Despite all the reproducing I’ve been doing, I am aware that two superb football tournaments have been underway. From what I’ve seen on YouTube (and courtesy the Emanuel Hospital cable system), both Copa America and the U-20 World Cup feature the kind of football that make the sport a global obsession. Huge goals, fanatical fans, players going ballz-out for king and country—a refreshing change from the uptight play that too often pervades the game. Plus, after the USA’s C team bowed out quietly in la Copa, the American young guns put together some of the most swaggering, game and (frankly) damn lucky football ever played by a US team. The Adu-captained Yanks are a sight to behold, and I was psyched to catch the last half of their knock-out with los Uruguayanos.

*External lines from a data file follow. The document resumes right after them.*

(* ===== verification/Logger.v ===== *)
(** * Logger: the process-wide logger

    Models [src/common/logging/logger.hpp] and [src/common/logging/logger.cpp].
    The console and the files are lists of lines; whether a file opens, the
    clock, the thread's identifier and the rendering of local time are answers of
    the environment.  A call of [log] formats its line before it takes the mutex
    and appends it while holding it; [enable_console] and [set_log_file] hold it
    too.  So a concurrent run is a sequence of these steps and of the atomic
    changes of the level.  Writes to an open stream are taken to succeed. *)

From Stdlib Require Import ZArith Lia String.
From stdpp Require Import base numbers list option gmap strings.
From S2P Require Import Prelude Metrics.

Local Open Scope Z_scope.

Inductive Level := TRACE | DEBUG | INFO | WARN | ERROR | FATAL.

#[global] Instance Level_eq_dec : EqDecision Level.
Proof. solve_decision. Defined.

(** The value of the enumerator. *)
Definition level_num (l : Level) : Z :=
  match l with TRACE => 0 | DEBUG => 1 | INFO => 2 | WARN => 3 | ERROR => 4 | FATAL => 5 end.

(** The [switch] of [level_to_string], on any value the parameter may have. *)
Definition level_name (n : Z) : string :=
  if n =? 0 then "TRACE" else if n =? 1 then "DEBUG" else if n =? 2 then "INFO"
  else if n =? 3 then "WARN" else if n =? 4 then "ERROR" else if n =? 5 then "FATAL"
  else "UNKNOWN".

A big crowd of endearingly rowdy Argentinians were on hand, lending the faux-Irish pub a welcome Porteno flair. Songs followed all la Republica’s goals. Two of ’em—Heinze going deep for a flying side-foot volley, Messi lofting it home—were mind-searing affairs. Mexico played a ferocious first half and for a time seemed set to kick, thrash and pummel their way to an upset. But by the end, Argentina was playing a kind of football that only they seem to play with such aplomb: virtually walking from pass to pass; one-touching it from one hemsisphere to the other; daring any and all to try to take the rock. Too bad such pure fuuuuuutbol can only really be played when there’s nothing more to decide.
Meanwhile, Freddy and the Jets pulled off a classic heist in extra time, stealing a match Uruguay thought it deserved to win. the Urus acted like little putas after the whistle, while the USA imperiously departed with their quarterfinal berth in their collective shoulder holster. (Well, look, I haven’t been getting a lot of sleep.) It was a refreshing change from that senior side of ours—those boys who have so often out-played the opposition in big games only to see a goal or two separate them from victory.
Good times. I think the boy liked it okay—he managed to sleep through the whole thing.